— Task —
One part of the entries below is wanted: the lines from the one containing "is an association" through the one containing "[Host], over which". Write those out exactly and nothing else.

Saved data entries:
◇ ◇ ◇

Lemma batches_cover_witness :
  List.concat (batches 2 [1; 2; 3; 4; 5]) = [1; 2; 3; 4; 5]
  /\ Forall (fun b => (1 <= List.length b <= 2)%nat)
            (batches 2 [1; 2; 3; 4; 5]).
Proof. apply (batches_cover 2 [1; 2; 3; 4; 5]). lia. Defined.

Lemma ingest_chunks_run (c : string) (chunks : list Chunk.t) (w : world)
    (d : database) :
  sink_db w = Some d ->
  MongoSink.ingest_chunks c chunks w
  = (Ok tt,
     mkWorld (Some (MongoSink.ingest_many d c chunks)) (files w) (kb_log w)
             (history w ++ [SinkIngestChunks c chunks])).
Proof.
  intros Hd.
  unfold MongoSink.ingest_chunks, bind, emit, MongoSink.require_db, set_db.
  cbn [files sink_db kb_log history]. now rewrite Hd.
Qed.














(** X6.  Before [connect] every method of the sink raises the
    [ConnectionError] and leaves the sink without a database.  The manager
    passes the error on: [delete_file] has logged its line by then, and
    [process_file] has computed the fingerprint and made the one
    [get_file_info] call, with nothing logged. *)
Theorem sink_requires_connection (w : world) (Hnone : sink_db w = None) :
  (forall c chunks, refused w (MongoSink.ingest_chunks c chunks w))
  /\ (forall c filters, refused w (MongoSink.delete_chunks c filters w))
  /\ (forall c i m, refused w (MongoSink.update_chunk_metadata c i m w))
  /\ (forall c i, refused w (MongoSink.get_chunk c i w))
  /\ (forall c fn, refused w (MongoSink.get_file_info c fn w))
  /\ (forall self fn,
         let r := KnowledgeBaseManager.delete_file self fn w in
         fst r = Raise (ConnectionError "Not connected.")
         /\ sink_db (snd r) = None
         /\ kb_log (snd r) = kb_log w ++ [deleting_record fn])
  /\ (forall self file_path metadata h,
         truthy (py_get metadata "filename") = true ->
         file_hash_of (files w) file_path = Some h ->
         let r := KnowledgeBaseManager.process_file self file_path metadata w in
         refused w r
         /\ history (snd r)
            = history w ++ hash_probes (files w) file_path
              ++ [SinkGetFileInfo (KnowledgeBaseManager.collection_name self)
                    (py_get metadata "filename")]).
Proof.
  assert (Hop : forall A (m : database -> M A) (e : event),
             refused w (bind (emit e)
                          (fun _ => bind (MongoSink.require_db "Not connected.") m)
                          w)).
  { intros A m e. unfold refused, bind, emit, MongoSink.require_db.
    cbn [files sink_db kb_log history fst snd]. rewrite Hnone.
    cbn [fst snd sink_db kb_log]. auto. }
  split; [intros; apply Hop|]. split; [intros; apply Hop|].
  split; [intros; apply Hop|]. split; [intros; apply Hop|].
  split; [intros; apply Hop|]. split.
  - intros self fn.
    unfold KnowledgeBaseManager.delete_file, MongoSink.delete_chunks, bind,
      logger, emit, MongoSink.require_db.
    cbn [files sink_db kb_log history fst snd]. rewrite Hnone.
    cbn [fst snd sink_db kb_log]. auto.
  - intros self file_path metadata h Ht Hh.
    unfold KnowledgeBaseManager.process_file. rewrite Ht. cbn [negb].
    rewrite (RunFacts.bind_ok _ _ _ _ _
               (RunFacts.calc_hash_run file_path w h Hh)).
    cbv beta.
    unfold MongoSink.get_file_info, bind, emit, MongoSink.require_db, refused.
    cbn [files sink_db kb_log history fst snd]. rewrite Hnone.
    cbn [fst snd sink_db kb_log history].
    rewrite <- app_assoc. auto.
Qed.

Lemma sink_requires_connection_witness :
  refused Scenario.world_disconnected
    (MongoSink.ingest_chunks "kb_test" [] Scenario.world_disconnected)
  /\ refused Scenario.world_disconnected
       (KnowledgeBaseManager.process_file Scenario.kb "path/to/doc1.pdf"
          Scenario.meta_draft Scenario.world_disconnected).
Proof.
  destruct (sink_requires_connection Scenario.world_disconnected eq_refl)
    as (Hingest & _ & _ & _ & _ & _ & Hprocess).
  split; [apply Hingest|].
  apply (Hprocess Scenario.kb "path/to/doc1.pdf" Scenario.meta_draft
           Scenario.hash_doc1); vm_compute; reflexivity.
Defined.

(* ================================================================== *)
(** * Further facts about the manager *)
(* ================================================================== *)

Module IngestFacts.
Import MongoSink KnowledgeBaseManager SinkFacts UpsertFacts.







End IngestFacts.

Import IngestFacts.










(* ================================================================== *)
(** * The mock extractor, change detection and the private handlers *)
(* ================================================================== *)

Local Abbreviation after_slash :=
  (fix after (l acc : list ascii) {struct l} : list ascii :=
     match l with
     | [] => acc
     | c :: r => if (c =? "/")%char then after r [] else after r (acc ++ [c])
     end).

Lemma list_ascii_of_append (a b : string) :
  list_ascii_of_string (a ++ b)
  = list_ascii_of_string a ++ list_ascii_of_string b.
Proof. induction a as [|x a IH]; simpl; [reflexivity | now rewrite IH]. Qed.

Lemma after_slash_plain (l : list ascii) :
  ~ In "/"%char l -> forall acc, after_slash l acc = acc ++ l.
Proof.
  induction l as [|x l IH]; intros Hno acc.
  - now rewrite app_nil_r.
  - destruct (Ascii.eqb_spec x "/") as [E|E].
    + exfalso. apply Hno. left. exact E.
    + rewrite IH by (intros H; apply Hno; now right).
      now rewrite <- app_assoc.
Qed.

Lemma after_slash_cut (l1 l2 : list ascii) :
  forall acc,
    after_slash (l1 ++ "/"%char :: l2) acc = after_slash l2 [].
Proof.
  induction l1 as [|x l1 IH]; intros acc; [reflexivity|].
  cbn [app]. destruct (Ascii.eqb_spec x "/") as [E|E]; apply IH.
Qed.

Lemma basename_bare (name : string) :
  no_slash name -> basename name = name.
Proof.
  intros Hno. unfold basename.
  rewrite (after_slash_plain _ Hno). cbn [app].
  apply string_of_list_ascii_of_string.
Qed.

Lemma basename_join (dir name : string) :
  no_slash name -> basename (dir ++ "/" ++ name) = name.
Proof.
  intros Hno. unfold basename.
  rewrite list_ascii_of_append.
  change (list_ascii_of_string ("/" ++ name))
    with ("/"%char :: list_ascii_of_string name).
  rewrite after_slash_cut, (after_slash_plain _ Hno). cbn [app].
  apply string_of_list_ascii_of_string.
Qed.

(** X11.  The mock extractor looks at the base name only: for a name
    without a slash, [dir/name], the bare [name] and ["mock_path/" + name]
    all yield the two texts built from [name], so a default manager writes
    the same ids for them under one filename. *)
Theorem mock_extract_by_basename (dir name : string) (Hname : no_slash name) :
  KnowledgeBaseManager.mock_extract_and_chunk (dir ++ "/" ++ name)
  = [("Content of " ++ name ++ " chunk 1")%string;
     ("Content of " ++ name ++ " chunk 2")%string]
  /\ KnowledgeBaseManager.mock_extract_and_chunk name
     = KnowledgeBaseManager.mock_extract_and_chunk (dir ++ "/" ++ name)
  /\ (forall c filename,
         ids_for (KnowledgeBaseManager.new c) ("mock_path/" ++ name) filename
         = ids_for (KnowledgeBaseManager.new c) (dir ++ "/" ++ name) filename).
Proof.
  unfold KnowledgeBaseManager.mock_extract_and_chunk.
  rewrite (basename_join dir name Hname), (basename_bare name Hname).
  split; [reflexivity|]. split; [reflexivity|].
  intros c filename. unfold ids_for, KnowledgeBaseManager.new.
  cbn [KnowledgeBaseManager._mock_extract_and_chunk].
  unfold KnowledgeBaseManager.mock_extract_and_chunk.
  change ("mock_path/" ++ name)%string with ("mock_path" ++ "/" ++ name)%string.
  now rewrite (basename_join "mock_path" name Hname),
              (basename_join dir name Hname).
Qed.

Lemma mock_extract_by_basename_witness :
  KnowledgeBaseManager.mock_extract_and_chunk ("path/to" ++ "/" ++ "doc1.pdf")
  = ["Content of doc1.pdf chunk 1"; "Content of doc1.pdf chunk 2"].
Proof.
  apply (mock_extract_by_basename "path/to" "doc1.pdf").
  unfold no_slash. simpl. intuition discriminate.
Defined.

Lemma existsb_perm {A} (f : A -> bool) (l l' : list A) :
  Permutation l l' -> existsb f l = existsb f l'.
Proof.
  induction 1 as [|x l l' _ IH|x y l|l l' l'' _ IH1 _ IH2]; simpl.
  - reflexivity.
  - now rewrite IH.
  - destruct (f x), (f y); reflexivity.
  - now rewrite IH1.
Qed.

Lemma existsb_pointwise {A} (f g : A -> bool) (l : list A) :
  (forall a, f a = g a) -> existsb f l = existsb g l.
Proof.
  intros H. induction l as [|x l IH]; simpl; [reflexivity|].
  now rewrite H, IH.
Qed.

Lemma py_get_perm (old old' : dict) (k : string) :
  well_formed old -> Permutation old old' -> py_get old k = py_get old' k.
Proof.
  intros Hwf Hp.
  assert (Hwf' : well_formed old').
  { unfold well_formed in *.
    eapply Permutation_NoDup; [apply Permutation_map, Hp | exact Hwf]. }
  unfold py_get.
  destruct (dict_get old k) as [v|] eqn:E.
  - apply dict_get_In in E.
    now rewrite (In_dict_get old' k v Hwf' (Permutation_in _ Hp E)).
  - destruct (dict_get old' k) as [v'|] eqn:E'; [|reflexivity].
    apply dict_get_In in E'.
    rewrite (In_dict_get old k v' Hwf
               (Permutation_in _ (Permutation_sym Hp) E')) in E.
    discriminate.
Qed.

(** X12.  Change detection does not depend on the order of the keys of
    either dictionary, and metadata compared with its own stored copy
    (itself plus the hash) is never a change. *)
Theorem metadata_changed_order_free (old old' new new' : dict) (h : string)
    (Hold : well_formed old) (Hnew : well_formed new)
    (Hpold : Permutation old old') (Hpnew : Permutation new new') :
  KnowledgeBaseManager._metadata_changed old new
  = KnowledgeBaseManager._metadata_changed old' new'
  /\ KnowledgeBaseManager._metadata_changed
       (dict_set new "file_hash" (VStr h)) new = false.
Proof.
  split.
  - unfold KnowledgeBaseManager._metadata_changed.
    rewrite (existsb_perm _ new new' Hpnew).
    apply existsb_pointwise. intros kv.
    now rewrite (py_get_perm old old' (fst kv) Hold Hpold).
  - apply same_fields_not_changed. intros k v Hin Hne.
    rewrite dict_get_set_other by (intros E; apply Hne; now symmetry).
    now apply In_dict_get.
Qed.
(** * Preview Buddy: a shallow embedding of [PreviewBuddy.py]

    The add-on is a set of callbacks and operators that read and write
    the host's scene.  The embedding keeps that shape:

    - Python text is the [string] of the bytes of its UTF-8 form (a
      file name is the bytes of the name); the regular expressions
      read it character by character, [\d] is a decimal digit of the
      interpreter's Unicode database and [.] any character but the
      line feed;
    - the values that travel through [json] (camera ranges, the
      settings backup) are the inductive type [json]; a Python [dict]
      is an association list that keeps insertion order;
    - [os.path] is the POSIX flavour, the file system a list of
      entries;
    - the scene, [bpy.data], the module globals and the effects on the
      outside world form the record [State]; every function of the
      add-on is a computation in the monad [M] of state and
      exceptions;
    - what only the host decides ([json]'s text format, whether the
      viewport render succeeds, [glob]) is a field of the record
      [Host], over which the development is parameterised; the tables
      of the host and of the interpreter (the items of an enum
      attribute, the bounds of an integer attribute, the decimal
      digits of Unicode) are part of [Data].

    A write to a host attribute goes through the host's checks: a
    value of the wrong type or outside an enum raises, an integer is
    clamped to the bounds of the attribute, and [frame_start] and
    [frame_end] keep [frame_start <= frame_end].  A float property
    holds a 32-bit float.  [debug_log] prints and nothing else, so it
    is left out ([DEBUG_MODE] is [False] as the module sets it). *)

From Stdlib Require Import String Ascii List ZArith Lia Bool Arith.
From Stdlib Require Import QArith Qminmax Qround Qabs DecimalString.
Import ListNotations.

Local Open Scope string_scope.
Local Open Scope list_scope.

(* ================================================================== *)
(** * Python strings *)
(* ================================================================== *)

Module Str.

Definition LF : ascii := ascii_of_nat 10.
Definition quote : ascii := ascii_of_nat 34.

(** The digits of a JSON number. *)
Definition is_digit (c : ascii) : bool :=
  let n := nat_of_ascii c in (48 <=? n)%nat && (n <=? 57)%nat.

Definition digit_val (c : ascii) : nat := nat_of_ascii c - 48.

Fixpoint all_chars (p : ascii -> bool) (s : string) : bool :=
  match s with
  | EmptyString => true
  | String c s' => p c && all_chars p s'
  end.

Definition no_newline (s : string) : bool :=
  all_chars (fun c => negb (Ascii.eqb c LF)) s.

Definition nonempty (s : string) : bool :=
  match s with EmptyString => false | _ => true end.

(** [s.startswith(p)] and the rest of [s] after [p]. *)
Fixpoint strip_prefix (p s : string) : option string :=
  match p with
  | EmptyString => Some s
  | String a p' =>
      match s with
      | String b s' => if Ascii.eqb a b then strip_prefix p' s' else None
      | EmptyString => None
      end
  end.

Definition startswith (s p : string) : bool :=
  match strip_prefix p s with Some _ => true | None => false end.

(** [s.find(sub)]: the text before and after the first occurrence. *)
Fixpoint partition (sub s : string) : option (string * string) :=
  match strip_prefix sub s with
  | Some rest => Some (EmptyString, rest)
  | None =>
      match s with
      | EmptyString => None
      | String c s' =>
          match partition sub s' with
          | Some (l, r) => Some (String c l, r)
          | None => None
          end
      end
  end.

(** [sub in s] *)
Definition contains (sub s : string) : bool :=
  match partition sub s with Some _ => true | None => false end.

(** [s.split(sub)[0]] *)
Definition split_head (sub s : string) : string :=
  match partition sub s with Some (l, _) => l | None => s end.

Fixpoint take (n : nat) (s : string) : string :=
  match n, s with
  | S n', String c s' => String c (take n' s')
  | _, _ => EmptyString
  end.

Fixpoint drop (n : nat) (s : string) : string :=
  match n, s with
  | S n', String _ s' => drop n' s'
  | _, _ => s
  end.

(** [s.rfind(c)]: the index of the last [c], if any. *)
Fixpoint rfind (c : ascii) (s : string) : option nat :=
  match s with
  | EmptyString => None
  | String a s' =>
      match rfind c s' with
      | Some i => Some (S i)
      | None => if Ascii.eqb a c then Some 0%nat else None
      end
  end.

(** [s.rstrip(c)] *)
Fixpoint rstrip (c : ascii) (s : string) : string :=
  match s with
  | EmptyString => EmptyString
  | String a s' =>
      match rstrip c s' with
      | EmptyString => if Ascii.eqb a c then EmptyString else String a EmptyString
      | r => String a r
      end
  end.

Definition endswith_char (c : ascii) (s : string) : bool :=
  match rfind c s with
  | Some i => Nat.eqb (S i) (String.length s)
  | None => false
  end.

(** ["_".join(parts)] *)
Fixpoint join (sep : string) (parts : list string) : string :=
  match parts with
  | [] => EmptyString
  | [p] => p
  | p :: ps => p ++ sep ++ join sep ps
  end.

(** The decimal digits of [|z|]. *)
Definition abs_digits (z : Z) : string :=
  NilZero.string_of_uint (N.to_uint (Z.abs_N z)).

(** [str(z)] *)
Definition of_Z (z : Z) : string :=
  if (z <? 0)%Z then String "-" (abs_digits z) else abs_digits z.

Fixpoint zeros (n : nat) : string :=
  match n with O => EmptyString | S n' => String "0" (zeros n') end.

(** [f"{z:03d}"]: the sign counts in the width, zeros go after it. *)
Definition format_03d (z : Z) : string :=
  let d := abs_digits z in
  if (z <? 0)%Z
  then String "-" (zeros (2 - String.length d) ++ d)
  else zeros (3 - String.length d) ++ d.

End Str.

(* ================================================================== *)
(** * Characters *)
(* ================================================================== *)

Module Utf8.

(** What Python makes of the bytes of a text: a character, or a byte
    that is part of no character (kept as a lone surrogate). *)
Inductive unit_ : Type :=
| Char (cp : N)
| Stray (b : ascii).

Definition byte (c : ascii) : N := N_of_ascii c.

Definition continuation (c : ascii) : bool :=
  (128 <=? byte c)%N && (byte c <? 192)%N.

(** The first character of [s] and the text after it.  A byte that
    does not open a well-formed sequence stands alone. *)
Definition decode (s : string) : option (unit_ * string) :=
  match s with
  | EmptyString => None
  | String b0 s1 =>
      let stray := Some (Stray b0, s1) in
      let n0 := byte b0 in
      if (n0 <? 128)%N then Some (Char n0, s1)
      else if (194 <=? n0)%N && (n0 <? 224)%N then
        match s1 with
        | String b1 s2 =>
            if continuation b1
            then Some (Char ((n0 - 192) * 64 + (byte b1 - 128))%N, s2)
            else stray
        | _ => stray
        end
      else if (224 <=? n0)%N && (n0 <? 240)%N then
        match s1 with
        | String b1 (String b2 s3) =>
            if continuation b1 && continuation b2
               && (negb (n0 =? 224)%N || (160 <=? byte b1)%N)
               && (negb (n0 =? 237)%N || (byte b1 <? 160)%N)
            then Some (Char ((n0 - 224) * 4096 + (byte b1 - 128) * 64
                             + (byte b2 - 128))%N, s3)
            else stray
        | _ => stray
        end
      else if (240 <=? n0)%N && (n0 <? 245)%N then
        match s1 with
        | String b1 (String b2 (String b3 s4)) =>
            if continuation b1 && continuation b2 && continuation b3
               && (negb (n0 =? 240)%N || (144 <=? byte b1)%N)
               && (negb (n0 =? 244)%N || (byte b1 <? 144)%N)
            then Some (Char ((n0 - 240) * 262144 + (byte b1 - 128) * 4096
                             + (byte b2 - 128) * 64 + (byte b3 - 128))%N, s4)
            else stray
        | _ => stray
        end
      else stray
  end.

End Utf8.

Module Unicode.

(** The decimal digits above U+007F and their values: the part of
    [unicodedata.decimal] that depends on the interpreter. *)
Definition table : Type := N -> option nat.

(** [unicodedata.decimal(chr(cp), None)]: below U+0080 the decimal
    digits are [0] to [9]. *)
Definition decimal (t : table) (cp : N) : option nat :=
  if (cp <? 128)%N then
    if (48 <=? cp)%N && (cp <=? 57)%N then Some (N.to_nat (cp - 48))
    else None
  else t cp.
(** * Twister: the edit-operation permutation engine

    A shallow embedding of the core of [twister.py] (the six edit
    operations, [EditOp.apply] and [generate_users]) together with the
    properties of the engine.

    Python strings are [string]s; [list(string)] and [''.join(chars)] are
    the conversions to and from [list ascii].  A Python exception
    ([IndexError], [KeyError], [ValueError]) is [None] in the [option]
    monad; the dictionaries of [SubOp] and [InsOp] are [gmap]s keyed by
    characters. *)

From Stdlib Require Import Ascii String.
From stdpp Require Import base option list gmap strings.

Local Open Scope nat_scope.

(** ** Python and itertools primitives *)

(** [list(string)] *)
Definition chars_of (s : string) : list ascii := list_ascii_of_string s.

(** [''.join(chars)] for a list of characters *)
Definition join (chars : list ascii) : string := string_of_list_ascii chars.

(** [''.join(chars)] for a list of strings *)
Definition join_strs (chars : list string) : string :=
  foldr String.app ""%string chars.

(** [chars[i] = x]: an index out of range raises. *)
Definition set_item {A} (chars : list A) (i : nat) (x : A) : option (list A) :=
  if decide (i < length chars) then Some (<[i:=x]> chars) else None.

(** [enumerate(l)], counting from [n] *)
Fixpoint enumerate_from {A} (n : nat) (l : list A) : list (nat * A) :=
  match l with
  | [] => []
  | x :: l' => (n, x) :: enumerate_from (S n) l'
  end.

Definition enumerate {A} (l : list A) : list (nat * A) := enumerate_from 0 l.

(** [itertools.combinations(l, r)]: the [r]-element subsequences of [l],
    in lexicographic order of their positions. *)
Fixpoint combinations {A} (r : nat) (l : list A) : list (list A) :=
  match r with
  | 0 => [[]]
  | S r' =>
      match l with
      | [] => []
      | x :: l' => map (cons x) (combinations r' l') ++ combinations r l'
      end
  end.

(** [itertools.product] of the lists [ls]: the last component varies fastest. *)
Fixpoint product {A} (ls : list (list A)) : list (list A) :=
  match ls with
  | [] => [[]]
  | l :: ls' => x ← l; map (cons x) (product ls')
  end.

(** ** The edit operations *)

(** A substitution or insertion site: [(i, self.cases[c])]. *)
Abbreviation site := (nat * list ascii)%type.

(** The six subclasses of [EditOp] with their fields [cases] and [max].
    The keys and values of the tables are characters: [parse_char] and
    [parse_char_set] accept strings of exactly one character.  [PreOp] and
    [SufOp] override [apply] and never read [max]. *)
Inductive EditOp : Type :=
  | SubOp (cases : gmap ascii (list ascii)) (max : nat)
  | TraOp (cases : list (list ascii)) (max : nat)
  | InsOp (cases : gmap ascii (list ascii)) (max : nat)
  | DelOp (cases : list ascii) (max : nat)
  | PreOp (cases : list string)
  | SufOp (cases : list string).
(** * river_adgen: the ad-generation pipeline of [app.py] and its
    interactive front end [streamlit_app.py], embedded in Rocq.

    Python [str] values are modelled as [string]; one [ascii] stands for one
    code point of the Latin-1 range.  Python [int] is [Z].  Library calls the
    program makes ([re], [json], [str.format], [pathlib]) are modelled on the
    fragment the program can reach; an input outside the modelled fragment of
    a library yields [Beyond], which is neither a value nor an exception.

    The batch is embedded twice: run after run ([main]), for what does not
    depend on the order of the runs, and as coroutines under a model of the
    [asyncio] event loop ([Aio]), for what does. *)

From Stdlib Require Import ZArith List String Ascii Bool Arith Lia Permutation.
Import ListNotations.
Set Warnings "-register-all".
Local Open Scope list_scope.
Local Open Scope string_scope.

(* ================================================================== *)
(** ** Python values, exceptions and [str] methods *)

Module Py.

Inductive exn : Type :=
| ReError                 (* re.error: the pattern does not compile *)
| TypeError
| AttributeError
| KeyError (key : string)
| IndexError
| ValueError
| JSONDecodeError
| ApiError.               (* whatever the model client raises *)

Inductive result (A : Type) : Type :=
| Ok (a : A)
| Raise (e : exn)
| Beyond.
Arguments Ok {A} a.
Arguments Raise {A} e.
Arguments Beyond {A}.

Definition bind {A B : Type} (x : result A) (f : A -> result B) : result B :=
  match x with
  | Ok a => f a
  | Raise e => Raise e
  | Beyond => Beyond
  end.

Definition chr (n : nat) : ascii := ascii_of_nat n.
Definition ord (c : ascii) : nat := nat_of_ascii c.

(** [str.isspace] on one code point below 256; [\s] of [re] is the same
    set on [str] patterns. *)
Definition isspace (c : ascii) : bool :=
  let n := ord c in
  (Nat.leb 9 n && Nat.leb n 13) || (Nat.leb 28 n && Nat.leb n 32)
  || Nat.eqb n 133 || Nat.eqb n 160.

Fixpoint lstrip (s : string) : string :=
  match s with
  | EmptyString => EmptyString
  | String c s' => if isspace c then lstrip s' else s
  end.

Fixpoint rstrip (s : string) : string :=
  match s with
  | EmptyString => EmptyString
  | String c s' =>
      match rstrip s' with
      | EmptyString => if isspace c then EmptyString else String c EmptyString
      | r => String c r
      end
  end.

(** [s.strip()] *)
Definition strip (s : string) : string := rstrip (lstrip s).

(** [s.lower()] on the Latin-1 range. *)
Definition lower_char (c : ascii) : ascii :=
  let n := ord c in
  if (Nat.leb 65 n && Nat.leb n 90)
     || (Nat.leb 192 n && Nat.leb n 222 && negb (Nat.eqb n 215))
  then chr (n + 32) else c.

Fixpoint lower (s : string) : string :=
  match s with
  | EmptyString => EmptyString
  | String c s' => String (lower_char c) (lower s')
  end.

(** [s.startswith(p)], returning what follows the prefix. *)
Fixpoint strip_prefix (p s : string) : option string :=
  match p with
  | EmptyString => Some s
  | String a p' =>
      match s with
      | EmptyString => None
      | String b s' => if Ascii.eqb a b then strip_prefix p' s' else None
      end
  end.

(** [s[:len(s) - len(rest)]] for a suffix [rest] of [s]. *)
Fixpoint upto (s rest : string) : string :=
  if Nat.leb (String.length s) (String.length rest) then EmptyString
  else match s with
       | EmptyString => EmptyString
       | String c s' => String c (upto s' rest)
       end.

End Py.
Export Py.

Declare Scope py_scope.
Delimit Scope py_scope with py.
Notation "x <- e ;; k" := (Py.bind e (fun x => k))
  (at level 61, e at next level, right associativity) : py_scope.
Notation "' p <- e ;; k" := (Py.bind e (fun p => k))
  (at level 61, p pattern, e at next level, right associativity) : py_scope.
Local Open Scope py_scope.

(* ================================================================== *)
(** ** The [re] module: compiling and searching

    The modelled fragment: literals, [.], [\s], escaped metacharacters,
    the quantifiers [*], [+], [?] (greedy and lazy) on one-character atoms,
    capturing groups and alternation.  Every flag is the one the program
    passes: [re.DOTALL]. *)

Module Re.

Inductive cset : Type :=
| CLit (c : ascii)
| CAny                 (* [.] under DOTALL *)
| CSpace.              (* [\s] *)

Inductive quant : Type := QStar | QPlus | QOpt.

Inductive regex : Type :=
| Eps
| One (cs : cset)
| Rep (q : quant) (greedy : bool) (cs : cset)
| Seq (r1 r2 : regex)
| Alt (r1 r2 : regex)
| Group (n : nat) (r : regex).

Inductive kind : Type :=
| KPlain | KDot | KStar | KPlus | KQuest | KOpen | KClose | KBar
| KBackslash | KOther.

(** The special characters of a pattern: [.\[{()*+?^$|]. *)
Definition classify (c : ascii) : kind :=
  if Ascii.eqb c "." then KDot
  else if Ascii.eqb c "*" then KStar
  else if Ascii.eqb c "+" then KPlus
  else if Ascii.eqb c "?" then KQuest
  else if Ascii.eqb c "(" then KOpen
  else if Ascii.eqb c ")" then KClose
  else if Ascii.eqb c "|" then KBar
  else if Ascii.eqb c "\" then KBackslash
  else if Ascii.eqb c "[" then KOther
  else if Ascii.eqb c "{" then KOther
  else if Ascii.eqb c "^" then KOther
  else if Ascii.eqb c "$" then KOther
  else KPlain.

◇ ◇ ◇

— Task solution —
      is an association list that keeps insertion order;
    - [os.path] is the POSIX flavour, the file system a list of
      entries;
    - the scene, [bpy.data], the module globals and the effects on the
      outside world form the record [State]; every function of the
      add-on is a computation in the monad [M] of state and
      exceptions;
    - what only the host decides ([json]'s text format, whether the
      viewport render succeeds, [glob]) is a field of the record
      [Host], over which the development is parameterised; the tables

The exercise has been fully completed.